→ **PROBLEM**
The lines to copy are those with "JObj" in them. Pull each one from the entries below.

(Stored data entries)
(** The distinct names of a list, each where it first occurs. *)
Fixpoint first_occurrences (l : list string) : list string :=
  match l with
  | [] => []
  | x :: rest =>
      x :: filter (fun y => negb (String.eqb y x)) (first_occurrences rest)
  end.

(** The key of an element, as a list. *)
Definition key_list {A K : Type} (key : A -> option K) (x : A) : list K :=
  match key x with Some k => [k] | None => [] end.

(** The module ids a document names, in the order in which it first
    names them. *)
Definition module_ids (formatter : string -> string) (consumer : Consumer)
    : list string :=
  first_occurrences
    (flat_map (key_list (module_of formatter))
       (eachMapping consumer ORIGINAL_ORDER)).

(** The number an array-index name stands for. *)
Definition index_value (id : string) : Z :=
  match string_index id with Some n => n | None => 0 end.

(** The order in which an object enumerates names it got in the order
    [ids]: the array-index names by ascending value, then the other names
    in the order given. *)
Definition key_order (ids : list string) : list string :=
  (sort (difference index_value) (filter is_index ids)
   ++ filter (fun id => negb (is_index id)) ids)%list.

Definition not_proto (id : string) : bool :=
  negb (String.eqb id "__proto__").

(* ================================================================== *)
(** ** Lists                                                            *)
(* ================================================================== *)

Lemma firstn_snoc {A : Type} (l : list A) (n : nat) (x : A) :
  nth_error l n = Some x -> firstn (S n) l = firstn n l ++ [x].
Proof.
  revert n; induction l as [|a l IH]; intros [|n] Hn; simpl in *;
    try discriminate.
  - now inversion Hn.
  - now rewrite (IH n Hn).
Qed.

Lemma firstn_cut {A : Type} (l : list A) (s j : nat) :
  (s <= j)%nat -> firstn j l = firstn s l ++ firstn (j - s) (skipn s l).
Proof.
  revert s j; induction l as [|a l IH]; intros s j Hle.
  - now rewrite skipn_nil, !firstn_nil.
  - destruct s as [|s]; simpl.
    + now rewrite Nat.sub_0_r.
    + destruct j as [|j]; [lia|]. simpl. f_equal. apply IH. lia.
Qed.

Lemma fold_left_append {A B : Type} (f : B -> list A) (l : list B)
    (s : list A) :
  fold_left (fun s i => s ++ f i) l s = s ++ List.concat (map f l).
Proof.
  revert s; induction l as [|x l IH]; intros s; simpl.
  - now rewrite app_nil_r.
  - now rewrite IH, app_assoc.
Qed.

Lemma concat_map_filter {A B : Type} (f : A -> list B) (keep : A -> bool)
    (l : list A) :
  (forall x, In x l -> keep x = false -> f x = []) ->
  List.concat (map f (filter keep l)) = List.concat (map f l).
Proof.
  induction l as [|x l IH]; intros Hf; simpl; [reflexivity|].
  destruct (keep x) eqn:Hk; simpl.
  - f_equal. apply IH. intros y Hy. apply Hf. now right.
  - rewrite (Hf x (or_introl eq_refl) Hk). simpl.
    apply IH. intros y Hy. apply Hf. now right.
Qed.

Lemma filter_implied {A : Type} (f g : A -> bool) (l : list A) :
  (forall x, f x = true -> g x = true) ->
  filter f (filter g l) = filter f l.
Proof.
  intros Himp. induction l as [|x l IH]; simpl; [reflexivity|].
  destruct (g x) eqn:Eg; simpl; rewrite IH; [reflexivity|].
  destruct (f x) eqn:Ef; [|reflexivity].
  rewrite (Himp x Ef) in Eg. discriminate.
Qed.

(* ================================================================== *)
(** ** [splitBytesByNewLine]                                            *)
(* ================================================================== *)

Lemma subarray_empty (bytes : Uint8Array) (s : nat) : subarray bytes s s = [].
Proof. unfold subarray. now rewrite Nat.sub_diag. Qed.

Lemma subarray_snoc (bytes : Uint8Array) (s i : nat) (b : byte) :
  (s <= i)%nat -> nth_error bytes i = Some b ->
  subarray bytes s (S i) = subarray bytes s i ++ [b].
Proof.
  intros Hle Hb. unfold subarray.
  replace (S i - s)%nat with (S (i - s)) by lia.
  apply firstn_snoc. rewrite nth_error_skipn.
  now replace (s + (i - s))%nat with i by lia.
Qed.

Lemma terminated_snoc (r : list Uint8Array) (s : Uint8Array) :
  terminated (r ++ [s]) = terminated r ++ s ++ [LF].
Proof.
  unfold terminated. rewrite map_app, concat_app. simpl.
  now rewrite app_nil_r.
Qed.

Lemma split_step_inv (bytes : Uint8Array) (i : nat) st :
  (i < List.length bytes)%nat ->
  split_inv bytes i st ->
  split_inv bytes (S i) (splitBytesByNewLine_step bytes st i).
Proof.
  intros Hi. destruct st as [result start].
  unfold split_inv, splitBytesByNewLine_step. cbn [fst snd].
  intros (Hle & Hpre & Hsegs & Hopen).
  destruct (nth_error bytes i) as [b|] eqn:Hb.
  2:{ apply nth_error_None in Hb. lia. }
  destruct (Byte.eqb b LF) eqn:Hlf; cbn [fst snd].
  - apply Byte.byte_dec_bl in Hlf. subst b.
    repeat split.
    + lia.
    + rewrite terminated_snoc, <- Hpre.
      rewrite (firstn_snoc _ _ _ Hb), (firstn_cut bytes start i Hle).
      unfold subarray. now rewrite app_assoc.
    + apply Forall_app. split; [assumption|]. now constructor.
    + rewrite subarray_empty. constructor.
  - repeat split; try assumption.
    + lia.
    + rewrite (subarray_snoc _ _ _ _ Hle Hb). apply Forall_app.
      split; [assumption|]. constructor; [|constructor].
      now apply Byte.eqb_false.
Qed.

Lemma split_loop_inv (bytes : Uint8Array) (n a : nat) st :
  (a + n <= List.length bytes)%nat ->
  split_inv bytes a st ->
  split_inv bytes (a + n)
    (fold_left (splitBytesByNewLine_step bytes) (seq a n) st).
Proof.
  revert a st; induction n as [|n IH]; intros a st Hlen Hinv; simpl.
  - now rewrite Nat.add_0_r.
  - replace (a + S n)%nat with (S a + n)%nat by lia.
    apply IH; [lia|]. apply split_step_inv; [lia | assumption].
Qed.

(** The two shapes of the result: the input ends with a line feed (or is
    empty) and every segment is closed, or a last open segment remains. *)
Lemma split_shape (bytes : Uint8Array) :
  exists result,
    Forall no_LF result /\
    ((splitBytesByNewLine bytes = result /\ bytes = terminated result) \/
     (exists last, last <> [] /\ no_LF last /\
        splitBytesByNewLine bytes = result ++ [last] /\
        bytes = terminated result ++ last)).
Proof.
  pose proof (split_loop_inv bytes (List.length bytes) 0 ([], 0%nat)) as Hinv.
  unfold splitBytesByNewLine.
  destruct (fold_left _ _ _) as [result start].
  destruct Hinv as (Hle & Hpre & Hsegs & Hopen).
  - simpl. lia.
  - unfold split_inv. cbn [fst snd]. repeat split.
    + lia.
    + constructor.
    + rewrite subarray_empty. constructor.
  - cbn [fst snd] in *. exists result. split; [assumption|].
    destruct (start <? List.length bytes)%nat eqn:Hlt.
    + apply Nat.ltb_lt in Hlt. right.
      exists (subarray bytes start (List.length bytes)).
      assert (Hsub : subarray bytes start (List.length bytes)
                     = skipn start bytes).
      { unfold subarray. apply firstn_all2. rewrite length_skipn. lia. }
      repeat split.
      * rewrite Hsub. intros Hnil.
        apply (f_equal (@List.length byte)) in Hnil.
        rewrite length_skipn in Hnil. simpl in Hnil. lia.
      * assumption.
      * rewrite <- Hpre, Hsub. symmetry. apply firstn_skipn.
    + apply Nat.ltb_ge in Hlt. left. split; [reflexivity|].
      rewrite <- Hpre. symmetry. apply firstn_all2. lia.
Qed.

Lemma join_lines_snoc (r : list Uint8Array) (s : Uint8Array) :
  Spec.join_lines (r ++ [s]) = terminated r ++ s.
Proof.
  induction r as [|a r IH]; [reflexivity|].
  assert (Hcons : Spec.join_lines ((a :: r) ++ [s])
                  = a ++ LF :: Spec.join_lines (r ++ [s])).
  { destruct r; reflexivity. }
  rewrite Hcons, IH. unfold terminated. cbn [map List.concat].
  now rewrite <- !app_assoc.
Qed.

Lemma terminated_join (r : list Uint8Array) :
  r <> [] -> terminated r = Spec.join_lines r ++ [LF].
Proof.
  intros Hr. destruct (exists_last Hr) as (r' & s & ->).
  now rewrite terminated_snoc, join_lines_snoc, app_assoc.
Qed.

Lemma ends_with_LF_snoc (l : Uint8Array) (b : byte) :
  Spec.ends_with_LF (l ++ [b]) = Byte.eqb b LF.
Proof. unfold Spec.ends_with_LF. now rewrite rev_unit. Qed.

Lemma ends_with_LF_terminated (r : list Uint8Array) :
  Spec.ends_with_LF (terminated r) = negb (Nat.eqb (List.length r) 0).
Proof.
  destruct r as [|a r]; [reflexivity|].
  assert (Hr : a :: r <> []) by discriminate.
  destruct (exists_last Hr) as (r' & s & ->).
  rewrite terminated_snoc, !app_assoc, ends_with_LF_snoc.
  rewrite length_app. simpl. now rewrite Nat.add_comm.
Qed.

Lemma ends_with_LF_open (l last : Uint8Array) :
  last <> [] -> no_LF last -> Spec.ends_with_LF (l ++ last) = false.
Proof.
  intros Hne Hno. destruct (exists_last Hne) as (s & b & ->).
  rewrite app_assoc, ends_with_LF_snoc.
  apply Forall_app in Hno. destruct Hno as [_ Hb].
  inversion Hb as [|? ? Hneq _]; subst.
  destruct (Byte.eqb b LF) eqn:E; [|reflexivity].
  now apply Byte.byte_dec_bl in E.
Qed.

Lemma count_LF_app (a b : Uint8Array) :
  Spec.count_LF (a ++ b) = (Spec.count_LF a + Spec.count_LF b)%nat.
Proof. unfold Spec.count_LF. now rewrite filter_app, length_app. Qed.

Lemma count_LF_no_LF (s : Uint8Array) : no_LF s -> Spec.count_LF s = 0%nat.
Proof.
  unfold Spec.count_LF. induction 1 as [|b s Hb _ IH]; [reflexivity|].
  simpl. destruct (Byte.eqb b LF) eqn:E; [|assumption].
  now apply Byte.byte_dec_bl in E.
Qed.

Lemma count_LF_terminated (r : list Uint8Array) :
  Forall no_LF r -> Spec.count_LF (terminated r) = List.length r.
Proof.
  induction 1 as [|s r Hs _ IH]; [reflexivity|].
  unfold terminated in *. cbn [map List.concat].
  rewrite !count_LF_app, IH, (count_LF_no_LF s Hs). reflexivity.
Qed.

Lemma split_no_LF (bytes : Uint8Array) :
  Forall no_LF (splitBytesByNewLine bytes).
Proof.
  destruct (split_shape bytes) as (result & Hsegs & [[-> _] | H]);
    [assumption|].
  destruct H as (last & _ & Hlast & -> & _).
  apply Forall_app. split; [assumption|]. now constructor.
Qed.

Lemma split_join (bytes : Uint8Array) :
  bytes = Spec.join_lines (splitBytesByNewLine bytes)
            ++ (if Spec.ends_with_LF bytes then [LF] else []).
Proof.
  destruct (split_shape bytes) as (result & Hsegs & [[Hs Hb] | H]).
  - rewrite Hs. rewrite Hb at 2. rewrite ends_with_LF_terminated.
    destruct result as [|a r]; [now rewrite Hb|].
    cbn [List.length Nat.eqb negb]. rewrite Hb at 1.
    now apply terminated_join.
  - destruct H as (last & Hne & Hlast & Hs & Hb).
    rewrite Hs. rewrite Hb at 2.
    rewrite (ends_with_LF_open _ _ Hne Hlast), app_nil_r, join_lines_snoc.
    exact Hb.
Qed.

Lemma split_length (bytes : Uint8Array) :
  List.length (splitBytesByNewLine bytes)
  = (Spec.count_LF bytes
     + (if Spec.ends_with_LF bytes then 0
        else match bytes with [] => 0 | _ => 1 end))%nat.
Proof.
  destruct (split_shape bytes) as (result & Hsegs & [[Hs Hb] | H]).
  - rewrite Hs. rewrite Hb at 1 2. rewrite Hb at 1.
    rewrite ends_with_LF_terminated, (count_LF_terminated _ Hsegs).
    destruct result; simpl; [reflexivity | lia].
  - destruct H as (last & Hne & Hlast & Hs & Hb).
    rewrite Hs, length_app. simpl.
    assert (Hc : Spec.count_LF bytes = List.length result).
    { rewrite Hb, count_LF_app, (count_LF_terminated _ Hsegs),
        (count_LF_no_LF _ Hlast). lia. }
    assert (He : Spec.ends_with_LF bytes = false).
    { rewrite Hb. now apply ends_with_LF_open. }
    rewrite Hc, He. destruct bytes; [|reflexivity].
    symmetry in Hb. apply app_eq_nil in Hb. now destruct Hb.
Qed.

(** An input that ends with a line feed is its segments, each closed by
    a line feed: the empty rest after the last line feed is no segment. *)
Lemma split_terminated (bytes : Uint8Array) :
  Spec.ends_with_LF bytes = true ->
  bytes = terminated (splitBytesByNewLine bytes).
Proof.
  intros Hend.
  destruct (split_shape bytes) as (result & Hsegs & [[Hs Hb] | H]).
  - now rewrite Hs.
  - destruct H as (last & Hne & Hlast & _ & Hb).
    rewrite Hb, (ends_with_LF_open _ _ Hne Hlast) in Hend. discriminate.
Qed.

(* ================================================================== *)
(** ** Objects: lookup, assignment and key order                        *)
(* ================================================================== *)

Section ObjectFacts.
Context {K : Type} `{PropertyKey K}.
* * *
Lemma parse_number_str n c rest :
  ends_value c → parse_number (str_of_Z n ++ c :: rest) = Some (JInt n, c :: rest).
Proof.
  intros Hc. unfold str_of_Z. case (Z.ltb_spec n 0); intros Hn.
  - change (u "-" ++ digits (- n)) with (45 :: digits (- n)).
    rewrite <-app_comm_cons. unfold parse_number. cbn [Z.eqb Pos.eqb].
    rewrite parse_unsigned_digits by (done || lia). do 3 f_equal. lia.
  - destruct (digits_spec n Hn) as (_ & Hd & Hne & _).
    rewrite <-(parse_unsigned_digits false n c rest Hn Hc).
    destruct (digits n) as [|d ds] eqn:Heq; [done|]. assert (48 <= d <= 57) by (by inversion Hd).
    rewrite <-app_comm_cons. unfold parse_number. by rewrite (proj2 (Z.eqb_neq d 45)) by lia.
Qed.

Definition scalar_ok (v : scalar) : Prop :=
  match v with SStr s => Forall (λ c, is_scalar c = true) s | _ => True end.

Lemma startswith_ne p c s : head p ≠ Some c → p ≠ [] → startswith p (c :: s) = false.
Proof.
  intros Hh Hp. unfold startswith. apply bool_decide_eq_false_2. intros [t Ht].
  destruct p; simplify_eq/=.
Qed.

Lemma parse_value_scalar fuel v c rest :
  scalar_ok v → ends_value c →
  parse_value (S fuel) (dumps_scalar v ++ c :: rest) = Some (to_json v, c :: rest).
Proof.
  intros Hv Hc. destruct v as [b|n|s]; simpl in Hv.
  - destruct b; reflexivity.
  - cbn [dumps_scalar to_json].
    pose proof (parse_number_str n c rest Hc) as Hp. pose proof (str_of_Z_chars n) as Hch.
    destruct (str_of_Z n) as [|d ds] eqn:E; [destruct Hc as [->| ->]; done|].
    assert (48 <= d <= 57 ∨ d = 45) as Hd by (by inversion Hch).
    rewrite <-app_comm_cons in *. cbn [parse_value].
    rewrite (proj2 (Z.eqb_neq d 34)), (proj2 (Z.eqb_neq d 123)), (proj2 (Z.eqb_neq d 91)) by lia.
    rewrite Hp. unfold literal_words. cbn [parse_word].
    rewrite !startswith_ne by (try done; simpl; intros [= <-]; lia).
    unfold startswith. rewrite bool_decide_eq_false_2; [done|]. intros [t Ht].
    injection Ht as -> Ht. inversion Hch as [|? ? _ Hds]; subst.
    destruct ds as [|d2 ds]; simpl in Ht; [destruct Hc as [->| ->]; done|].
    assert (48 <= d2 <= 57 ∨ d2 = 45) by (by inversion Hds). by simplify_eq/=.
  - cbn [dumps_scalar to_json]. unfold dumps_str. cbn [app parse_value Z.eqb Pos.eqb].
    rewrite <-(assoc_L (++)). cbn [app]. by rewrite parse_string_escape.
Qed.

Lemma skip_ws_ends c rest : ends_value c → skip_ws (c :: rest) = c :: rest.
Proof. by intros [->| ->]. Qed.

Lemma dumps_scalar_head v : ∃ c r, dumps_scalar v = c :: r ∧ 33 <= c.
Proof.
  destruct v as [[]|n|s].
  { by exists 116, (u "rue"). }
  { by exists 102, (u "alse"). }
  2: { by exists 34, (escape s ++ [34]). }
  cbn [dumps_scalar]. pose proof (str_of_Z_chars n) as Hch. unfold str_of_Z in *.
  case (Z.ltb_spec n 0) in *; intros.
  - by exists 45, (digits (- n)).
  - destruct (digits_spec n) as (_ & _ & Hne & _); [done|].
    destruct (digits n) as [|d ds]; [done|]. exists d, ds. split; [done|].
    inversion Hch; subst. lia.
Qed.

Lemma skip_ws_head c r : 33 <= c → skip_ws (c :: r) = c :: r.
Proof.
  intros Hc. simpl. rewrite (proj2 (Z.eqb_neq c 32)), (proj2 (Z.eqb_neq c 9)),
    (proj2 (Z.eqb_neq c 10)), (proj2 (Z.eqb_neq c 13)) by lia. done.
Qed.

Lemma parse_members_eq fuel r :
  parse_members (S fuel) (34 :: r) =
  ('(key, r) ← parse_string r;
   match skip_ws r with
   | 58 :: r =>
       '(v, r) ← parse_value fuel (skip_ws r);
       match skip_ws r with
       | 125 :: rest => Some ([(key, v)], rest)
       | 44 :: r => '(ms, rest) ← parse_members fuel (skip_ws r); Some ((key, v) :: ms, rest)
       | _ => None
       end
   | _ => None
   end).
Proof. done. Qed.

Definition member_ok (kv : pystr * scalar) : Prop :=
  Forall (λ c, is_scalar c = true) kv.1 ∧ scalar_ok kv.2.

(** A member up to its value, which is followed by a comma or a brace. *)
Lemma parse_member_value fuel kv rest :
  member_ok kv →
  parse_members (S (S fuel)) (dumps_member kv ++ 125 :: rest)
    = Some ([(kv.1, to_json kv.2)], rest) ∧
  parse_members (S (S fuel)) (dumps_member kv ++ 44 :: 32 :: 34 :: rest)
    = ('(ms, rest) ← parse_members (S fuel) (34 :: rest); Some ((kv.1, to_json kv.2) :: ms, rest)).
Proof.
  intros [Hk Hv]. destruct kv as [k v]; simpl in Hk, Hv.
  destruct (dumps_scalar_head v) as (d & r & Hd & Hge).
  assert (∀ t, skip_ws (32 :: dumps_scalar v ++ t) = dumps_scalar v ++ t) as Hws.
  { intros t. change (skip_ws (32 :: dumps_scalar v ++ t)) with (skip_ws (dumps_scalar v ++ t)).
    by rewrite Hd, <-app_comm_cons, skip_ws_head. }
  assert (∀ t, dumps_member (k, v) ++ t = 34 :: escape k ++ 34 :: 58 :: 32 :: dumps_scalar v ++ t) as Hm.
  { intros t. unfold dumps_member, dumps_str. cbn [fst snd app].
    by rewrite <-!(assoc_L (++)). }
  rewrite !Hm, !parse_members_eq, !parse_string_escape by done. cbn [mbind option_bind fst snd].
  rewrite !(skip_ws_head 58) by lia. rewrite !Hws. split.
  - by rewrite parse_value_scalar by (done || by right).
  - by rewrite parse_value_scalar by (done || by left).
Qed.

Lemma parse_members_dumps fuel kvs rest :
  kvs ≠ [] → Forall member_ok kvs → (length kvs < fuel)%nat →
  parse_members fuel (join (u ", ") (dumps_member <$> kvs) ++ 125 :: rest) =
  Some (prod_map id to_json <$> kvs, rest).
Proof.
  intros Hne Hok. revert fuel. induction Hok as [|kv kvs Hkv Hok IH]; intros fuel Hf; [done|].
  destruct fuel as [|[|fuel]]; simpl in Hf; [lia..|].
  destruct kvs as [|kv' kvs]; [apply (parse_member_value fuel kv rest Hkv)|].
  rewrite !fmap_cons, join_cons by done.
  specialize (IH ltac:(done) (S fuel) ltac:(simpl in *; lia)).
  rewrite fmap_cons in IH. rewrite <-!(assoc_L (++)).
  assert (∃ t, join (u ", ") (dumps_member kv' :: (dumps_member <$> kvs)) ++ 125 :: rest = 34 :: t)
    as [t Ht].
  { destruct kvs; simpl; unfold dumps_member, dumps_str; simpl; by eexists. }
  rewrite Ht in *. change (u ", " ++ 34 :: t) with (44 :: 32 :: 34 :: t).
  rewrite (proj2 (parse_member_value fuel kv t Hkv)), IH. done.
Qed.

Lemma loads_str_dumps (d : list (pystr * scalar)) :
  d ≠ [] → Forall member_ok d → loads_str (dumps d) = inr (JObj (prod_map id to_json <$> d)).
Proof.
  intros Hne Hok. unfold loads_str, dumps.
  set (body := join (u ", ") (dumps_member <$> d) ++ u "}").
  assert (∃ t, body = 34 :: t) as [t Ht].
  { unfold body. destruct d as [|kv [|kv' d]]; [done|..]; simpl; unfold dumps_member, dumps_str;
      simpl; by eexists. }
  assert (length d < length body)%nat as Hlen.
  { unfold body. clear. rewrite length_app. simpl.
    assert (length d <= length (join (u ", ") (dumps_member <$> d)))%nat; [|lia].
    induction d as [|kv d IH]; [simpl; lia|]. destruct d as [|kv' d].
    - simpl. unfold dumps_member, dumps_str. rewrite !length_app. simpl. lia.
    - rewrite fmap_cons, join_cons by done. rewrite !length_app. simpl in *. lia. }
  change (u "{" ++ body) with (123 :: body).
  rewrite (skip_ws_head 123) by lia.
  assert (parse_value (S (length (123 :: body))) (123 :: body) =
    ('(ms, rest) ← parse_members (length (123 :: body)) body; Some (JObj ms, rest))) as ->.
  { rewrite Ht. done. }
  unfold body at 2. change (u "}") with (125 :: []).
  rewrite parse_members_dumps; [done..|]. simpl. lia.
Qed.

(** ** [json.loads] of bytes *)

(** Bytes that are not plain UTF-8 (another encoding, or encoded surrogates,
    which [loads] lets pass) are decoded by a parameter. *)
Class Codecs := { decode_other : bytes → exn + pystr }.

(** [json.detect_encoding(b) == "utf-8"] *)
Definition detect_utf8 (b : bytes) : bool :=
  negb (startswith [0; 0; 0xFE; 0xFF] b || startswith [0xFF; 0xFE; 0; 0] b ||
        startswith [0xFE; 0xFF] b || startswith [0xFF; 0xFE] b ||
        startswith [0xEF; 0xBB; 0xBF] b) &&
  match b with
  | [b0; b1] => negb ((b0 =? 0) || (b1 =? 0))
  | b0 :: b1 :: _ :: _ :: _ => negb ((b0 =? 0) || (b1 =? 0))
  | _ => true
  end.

→ **COMPLETED EXERCISE**
  d ≠ [] → Forall member_ok d → loads_str (dumps d) = inr (JObj (prod_map id to_json <$> d)).
    ('(ms, rest) ← parse_members (length (123 :: body)) body; Some (JObj ms, rest))) as ->.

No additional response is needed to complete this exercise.